▸ Extracted information
§

(** ** Siblings for a proof *)
Definition gen_node_in_proof (self : InternalNode) (start width : Z) (bitmaps : Z * Z)
    (tree_reader : TreeReader) (node_key : NodeKey) : outcome (NodeInProof HV) :=
  r ← range_bitmaps start width bitmaps;
  let '(range_existence_bitmap, range_leaf_bitmap) := r in
  if range_existence_bitmap =? 0 then Ok (NodeInProof_Other SPARSE_MERKLE_PLACEHOLDER_HASH)
  else if only_one_child width range_existence_bitmap range_leaf_bitmap then
    r ← only_child_of self range_existence_bitmap;
    let '(only_child_index, only_child) := r in
    match child_node_type only_child with
    | NodeType_Leaf =>
        only_child_node_key ← gen_child_node_key node_key (child_version only_child) only_child_index;
        n ← get_node_with_tag tree_reader only_child_node_key "get_proof";
        match n with
        | Node_Internal _ =>
            Panic "Corrupted internal node: in-memory leaf child is internal node on disk"
        | Node_Leaf leaf_node => Ok (NodeInProof_Leaf (sparse_leaf_from leaf_node))
        | Node_Null => Panic "Child cannot be Null"
        end
    | _ => Ok (NodeInProof_Other (child_hash only_child))
    end
  else
    left_child ← merkle_hash 3 self start (width / 2) (range_existence_bitmap, range_leaf_bitmap);
    right_child ← merkle_hash 3 self (start + width / 2) (width / 2)
                    (range_existence_bitmap, range_leaf_bitmap);
    Ok (NodeInProof_Other (hash_node left_child right_child)).

(** [height] is at most 3: the shift of [0xFF] drops bits above the byte. *)
Definition get_child_and_sibling_half_start (n : Nibble) (height : Z) : Z * Z :=
  let child_half_start := Z.land (Z.land (Z.shiftl 255 height) 255) n in
  let sibling_half_start := Z.lxor child_half_start (Z.shiftl 1 height) in
  (child_half_start, sibling_half_start).

(** The loop over the heights [hs]. *)
Fixpoint child_with_siblings_loop (hs : list Z) (self : InternalNode) (node_key : NodeKey)
    (n : Nibble) (reader : option TreeReader) (out_siblings : list (NodeInProof HV))
    (root_depth target_depth : Z) (bitmaps : Z * Z)
  : outcome (option NodeKey * list (NodeInProof HV)) :=
  match hs with
  | [] => Panic "Impossible to get here without returning even at the lowest level."
  | h :: hs =>
      let width := Z.shiftl 1 h in
      let '(child_half_start, sibling_half_start) := get_child_and_sibling_half_start n h in
      let depth := root_depth + 3 - h in
      out_siblings ←
        (if target_depth <=? depth then
           match reader with
           | Some reader =>
               s ← gen_node_in_proof self sibling_half_start width bitmaps reader node_key;
               Ok (out_siblings ++ [s])
           | None =>
               s ← merkle_hash 4 self sibling_half_start width bitmaps;
               Ok (out_siblings ++ [NodeInProof_Other s])
           end
         else Ok out_siblings);
      r ← range_bitmaps child_half_start width bitmaps;
      let '(range_existence_bitmap, range_leaf_bitmap) := r in
      if range_existence_bitmap =? 0 then Ok (None, out_siblings)
      else if only_one_child width range_existence_bitmap range_leaf_bitmap then
        r ← only_child_of self range_existence_bitmap;
        let '(only_child_index, only_child) := r in
        key ← gen_child_node_key node_key (child_version only_child) only_child_index;
        Ok (Some key, out_siblings)
      else
        child_with_siblings_loop hs self node_key n reader out_siblings root_depth target_depth bitmaps
  end.

Definition get_child_with_siblings (self : InternalNode) (node_key : NodeKey) (n : Nibble)
    (reader : option TreeReader) (out_siblings : list (NodeInProof HV))
    (root_depth target_depth : Z) : outcome (option NodeKey * list (NodeInProof HV)) :=
  _ ← assert (1 <? in_leaf_count self) "assertion failed: self.leaf_count > 1";
  bitmaps ← generate_bitmaps self;
  child_with_siblings_loop [3; 2; 1; 0] self node_key n reader out_siblings root_depth target_depth
    bitmaps.
End Nodes.
Arguments Child : clear implicits.
Arguments InternalNode : clear implicits.
Arguments LeafNode : clear implicits.
Arguments Node : clear implicits.
Arguments TreeReader : clear implicits.
Arguments LeafBcs : clear implicits.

§

▸ Required action
Your answer should be a single number: the tally of lines in the entries that include the word "then".

▸ Exercise response
5